Task to carry out
Begin at the line bearing "owns nothing; so". Transcribe it and all subsequent lines of the material below exactly, and nothing more.

Dataset
>>>

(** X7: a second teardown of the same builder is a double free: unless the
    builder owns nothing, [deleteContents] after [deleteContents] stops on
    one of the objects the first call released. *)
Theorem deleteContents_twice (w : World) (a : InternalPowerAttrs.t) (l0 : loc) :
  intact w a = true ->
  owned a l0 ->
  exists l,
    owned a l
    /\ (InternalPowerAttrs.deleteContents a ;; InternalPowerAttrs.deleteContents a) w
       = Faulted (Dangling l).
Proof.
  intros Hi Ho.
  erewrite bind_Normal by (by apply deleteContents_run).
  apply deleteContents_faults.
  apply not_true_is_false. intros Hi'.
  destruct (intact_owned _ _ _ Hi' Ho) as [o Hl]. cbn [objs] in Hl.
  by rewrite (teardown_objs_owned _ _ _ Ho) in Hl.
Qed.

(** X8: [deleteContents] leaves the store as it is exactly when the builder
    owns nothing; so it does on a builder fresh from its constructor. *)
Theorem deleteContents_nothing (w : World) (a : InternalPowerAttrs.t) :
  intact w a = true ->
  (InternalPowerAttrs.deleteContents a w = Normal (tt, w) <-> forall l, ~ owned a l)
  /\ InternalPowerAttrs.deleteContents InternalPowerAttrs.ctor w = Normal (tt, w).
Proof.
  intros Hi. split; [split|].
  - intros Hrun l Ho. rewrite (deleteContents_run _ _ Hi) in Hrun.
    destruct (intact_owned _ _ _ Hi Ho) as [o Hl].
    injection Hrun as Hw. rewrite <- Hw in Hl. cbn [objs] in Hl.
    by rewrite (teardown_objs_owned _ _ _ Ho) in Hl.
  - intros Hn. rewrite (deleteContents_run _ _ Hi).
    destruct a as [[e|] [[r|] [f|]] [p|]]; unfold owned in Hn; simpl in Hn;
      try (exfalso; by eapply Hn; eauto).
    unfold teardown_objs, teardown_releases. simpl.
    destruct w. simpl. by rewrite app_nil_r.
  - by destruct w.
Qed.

<<<

Response for this exercise
    owns nothing; so it does on a builder fresh from its constructor. *)
Theorem deleteContents_nothing (w : World) (a : InternalPowerAttrs.t) :
  intact w a = true ->
  (InternalPowerAttrs.deleteContents a w = Normal (tt, w) <-> forall l, ~ owned a l)
  /\ InternalPowerAttrs.deleteContents InternalPowerAttrs.ctor w = Normal (tt, w).
Proof.
  intros Hi. split; [split|].
  - intros Hrun l Ho. rewrite (deleteContents_run _ _ Hi) in Hrun.
    destruct (intact_owned _ _ _ Hi Ho) as [o Hl].
    injection Hrun as Hw. rewrite <- Hw in Hl. cbn [objs] in Hl.
    by rewrite (teardown_objs_owned _ _ _ Ho) in Hl.
  - intros Hn. rewrite (deleteContents_run _ _ Hi).
    destruct a as [[e|] [[r|] [f|]] [p|]]; unfold owned in Hn; simpl in Hn;
      try (exfalso; by eapply Hn; eauto).
    unfold teardown_objs, teardown_releases. simpl.
    destruct w. simpl. by rewrite app_nil_r.
  - by destruct w.
Qed.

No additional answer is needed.